= Beginning of Section =

(** * InspectAI: the proposal pricing and draft-synchronisation core

    A shallow embedding of [inspectai/src/proposalDraft.js] (normalisation,
    merging and totals of a pricing draft) and of the part of
    [inspectai/src/App.jsx] that derives the additional hood and fan
    quantities from the equipment counts.

    The program is JavaScript, so the embedding starts with the fragment
    of the language's runtime the program relies on: IEEE 754 doubles,
    strings, dynamically typed values and the built-in conversions
    [Number(v)], [String(v)], truthiness, [??], [?.] and object spread. *)

From Stdlib Require Import ZArith String Ascii List Bool Lia.
From Stdlib Require Import Floats.SpecFloat.
From stdpp Require Import gmap strings list fin_maps pretty.

#[local] Set Warnings "-register-all".
#[local] Open Scope Z_scope.

(** ** Numbers: IEEE 754 binary64 *)

Module Num.

(** A JavaScript number is a double: 53 bits of precision, infinities at
    exponent 1024.  [spec_float] is the Standard Library's executable
    specification of such numbers (a single NaN, signed zeros and
    infinities, and sign/mantissa/exponent triples). *)
Abbreviation number := spec_float.

Definition prec : Z := 53.
Definition emax : Z := 1024.

Definition add : number -> number -> number := SFadd prec emax.
Definition sub : number -> number -> number := SFsub prec emax.
Definition mul : number -> number -> number := SFmul prec emax.
Definition ltb : number -> number -> bool := SFltb.

Definition NaN : number := S754_nan.
Definition Infinity : number := S754_infinity false.

(** The double nearest to [m * 2^e] and to an integer. *)
Definition of_scaled (m e : Z) : number := binary_normalize prec emax m e false.
Definition of_Z (z : Z) : number := of_scaled z 0.

(** [Number.isFinite] on a value that is already a number. *)
Definition isFinite (x : number) : bool :=
  match x with
  | S754_zero _ | S754_finite _ _ _ => true
  | S754_infinity _ | S754_nan => false
  end.

Definition isNaN (x : number) : bool :=
  match x with S754_nan => true | _ => false end.

Definition is_zero (x : number) : bool :=
  match x with S754_zero _ => true | _ => false end.

Definition is_neg (x : number) : bool :=
  match x with
  | S754_zero s | S754_infinity s | S754_finite s _ _ => s
  | S754_nan => false
  end.

Definition eq_dec (x y : number) : {x = y} + {x <> y}.
Proof.
  decide equality; solve [apply Z.eq_dec | apply Pos.eq_dec | apply Bool.bool_dec].
Defined.

(** [Object.is] on two numbers: NaN is NaN, and +0 is not -0; this is
    equality of representations. *)
Definition same (x y : number) : bool := if eq_dec x y then true else false.

(** [Math.max(a, b)]: NaN if either is NaN, and +0 is larger than -0. *)
Definition max (a b : number) : number :=
  match SFcompare a b with
  | None => NaN
  | Some Lt => b
  | Some Gt => a
  | Some Eq => if is_neg a then b else a
  end.

(** *** Decimal literals

    [of_decimal neg m e] is the double nearest to [(-1)^neg * m * 10^e]
    (ties to even), as StringToNumber and numeric literals require.  For
    a negative exponent the quotient is computed with 64 or more
    significant bits and a sticky last bit, which rounds as the exact
    quotient does. *)
Definition signed (neg : bool) (m : Z) : Z := if neg then - m else m.

Definition of_ratio (neg : bool) (num den : Z) : number :=
  let k := Z.max 0 (64 + Z.log2 den - Z.log2 num) in
  let n := num * 2 ^ k in
  let q := n / den in
  let sticky := if n mod den =? 0 then 0 else 1 in
  binary_normalize prec emax (signed neg (2 * q + sticky)) (- k - 1) neg.

Definition decimal_digits (m : Z) : Z := Z.of_nat (String.length (pretty m)).

Definition of_decimal (neg : bool) (m e : Z) : number :=
  if m =? 0 then S754_zero neg
  else if 310 <? e then S754_infinity neg
  else if e + decimal_digits m <? -330 then S754_zero neg
  else if 0 <=? e then binary_normalize prec emax (signed neg (m * 10 ^ e)) 0 neg
  else of_ratio neg m (10 ^ (- e)).

End Num.

Export Num(number).

(** ** Strings *)

Module Str.

(** A string is a sequence of code units; the model keeps the code units
    below 256.  White space, as [trim] and StringToNumber strip it, is
    TAB, LF, VT, FF, CR, SPACE and NO-BREAK SPACE. *)
Definition is_ws (c : ascii) : bool :=
  let n := N_of_ascii c in
  ((9 <=? n) && (n <=? 13) || (n =? 32) || (n =? 160))%N.

Fixpoint drop_ws (l : list ascii) : list ascii :=
  match l with
  | c :: t => if is_ws c then drop_ws t else l
  | [] => []
  end.

Fixpoint drop_ws_end (l : list ascii) : list ascii :=
  match l with
  | c :: t =>
      match drop_ws_end t with
      | [] => if is_ws c then [] else [c]
      | t' => c :: t'
      end
  | [] => []
  end.

Definition trim_list (l : list ascii) : list ascii := drop_ws_end (drop_ws l).

(** [s.trim()] *)
Definition trim (s : string) : string :=
  string_of_list_ascii (trim_list (list_ascii_of_string s)).


Definition lower (c : ascii) : ascii :=
  let n := N_of_ascii c in
  if ((65 <=? n) && (n <=? 90) || (192 <=? n) && (n <=? 222) && negb (n =? 215))%N
  then ascii_of_N (n + 32) else c.

(** [s.toLowerCase()] *)
Fixpoint toLowerCase (s : string) : string :=
  match s with
  | EmptyString => EmptyString
  | String c t => String (lower c) (toLowerCase t)
  end.

Definition eqb (s t : string) : bool := String.eqb s t.

(** [l.join(sep)] for strings already converted. *)
Fixpoint join (sep : string) (l : list string) : string :=
  match l with
  | [] => EmptyString
  | [s] => s
  | s :: t => s +:+ sep +:+ join sep t
  end.

(** *** StringToNumber *)

Definition digit (radix : Z) (c : ascii) : option Z :=
  let n := Z.of_N (N_of_ascii c) in
  let d := if (48 <=? n) && (n <=? 57) then n - 48
           else if (97 <=? n) && (n <=? 102) then n - 87
           else if (65 <=? n) && (n <=? 70) then n - 55
           else 99 in
  if d <? radix then Some d else None.

(** The longest prefix of digits: its value, its length, and the rest. *)
Fixpoint digits (radix : Z) (l : list ascii) (acc : Z) (len : Z)
  : Z * Z * list ascii :=
  match l with
  | c :: t =>
      match digit radix c with
      | Some d => digits radix t (radix * acc + d) (len + 1)
      | None => (acc, len, l)
      end
  | [] => (acc, len, [])
  end.

Definition sign (l : list ascii) : bool * list ascii :=
  match l with
  | "-"%char :: t => (true, t)
  | "+"%char :: t => (false, t)
  | _ => (false, l)
  end.

(** ExponentPart, when present and well formed; otherwise nothing is
    consumed. *)
Definition exponent (l : list ascii) : Z * list ascii :=
  match l with
  | c :: t =>
      if (N_of_ascii c =? 101)%N || (N_of_ascii c =? 69)%N then
        let '(neg, t') := sign t in
        let '(v, len, rest) := digits 10 t' 0 0 in
        if 0 <? len then (Num.signed neg v, rest) else (0, l)
      else (0, l)
  | [] => (0, l)
  end.

(** StrUnsignedDecimalLiteral other than [Infinity]: digits, an optional
    fraction and an optional exponent, with a digit on at least one side
    of the point. *)
Definition decimal (neg : bool) (l : list ascii) : number :=
  let '(ip, ilen, r1) := digits 10 l 0 0 in
  let '(m, flen, r2) :=
    match r1 with
    | "."%char :: t => digits 10 t ip 0
    | _ => (ip, 0, r1)
    end in
  if (ilen + flen =? 0) then Num.NaN
  else
    let '(e, r3) := exponent r2 in
    match r3 with
    | [] => Num.of_decimal neg m (e - flen)
    | _ => Num.NaN
    end.

Definition radix_literal (radix : Z) (l : list ascii) : number :=
  match digits radix l 0 0 with
  | (v, len, []) => if 0 <? len then Num.of_Z v else Num.NaN
  | _ => Num.NaN
  end.

Definition parse (l : list ascii) : number :=
  match l with
  | [] => S754_zero false
  | "0"%char :: ("x" | "X")%char :: t => radix_literal 16 t
  | "0"%char :: ("o" | "O")%char :: t => radix_literal 8 t
  | "0"%char :: ("b" | "B")%char :: t => radix_literal 2 t
  | _ =>
      let '(neg, t) := sign l in
      if eqb (string_of_list_ascii t) "Infinity" then S754_infinity neg
      else decimal neg t
  end.

(** [Number(s)] for a string [s]. *)
Definition to_number (s : string) : number :=
  parse (trim_list (list_ascii_of_string s)).

(** *** Number::toString

    The shortest decimal [s * 10^(n-k)], [s] of [k] digits, that reads
    back as the same double, the nearest to it when two of that length
    do.  [n10 num den] is the [n] with [10^(n-1) <= num/den < 10^n]. *)
Definition n10 (num den : Z) : Z :=
  if den <=? num then Num.decimal_digits (num / den)
  else 1 - Num.decimal_digits (den / num).

Definition canon (m : positive) (e : Z) : number := Num.of_scaled (Zpos m) e.

Fixpoint shortest (fuel : nat) (k : Z) (x : number) (num den n : Z) : Z * Z :=
  let sn := if 0 <=? k - n then num * 10 ^ (k - n) else num in
  let sd := if 0 <=? k - n then den else den * 10 ^ (n - k) in
  let lo := sn / sd in
  let hi := lo + 1 in
  let ok c := Num.same (Num.of_decimal false c (n - k)) x in
  let pick c := if c =? 10 ^ k then (10 ^ (k - 1), n + 1) else (c, n) in
  match fuel with
  | O => pick lo
  | S fuel' =>
      match ok lo, ok hi with
      | true, false => pick lo
      | false, true => pick hi
      | true, true =>
          match 2 * sn ?= (2 * lo + 1) * sd with
          | Lt => pick lo
          | Gt => pick hi
          | Eq => if Z.even lo then pick lo else pick hi
          end
      | false, false => shortest fuel' (k + 1) x num den n
      end
  end.

Definition zeros (n : Z) : string :=
  string_of_list_ascii (repeat "0"%char (Z.to_nat n)).

Definition format (s n : Z) : string :=
  let ds : string := pretty s in
  let k := Z.of_nat (String.length ds) in
  if (k <=? n) && (n <=? 21) then ds +:+ zeros (n - k)
  else if (0 <? n) && (n <=? 21) then
    substring 0 (Z.to_nat n) ds +:+ "." +:+ substring (Z.to_nat n) (Z.to_nat (k - n)) ds
  else if (-6 <? n) && (n <=? 0) then "0." +:+ zeros (- n) +:+ ds
  else
    let e := n - 1 in
    let es := (if e <? 0 then "-" else "+") +:+ pretty (Z.abs e) in
    if k =? 1 then ds +:+ "e" +:+ es
    else substring 0 1 ds +:+ "." +:+ substring 1 (Z.to_nat (k - 1)) ds +:+ "e" +:+ es.

(** [String(x)] for a number [x]. *)
Definition of_number (x : number) : string :=
  match x with
  | S754_nan => "NaN"
  | S754_zero _ => "0"
  | S754_infinity s => if s then "-Infinity" else "Infinity"
  | S754_finite s m e =>
      let num := if 0 <=? e then Zpos m * 2 ^ e else Zpos m in
      let den := if 0 <=? e then 1 else 2 ^ (- e) in
      let '(d, n) := shortest 17 1 (canon m e) num den (n10 num den) in
      (if s then "-" else EmptyString) +:+ format d n
  end.

End Str.

(** ** Values and the built-in conversions *)

Module JS.

(** Dynamically typed data: what [JSON.parse] and component state hold,
    with [undefined] and the non-finite numbers.  An object is a plain
    record, a finite map from property names to values: it has no accessors
    and no [toString], [valueOf] or [__proto__] entry of its own, so it
    converts to a primitive through the inherited
    [Object.prototype.toString], and assigning to one of its keys stores an
    own property.  The order of the keys plays no part in what follows. *)
Inductive value : Type :=
| VUndef
| VNull
| VBool (b : bool)
| VNum (x : number)
| VStr (s : string)
| VArr (l : list value)
| VObj (m : gmap string value).

(** Exceptions the program can raise: reading a property of [null] or
    [undefined]. *)
Inductive exn := TypeError.

Inductive result (A : Type) : Type :=
| Ok (a : A)
| Throw (e : exn).
Arguments Ok {A} a.
Arguments Throw {A} e.

#[export] Instance result_ret : MRet result := fun A a => Ok a.
#[export] Instance result_bind : MBind result := fun A B f r =>
  match r with
  | Ok a => f a
  | Throw e => Throw e
  end.

(** Monadic left-to-right reduction: [l.reduce(f, init)] for a callback
    that may throw. *)
Fixpoint reduce {A B : Type} (f : B -> A -> result B) (l : list A) (init : B)
  : result B :=
  match l with
  | [] => Ok init
  | a :: t => acc ← f init a; reduce f t acc
  end.

Definition num (z : Z) : value := VNum (Num.of_Z z).
Definition str0 : value := VStr EmptyString.

(** [typeof v === "object"] *)
Definition typeof_object (v : value) : bool :=
  match v with
  | VNull | VArr _ | VObj _ => true
  | _ => false
  end.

= End of Section =

__What the exercise asks__: Every line containing the string "length" is required; copy each such line from the data.

__Solved exercise__:
Definition decimal_digits (m : Z) : Z := Z.of_nat (String.length (pretty m)).
(** The longest prefix of digits: its value, its length, and the rest. *)
    back as the same double, the nearest to it when two of that length
  let k := Z.of_nat (String.length ds) in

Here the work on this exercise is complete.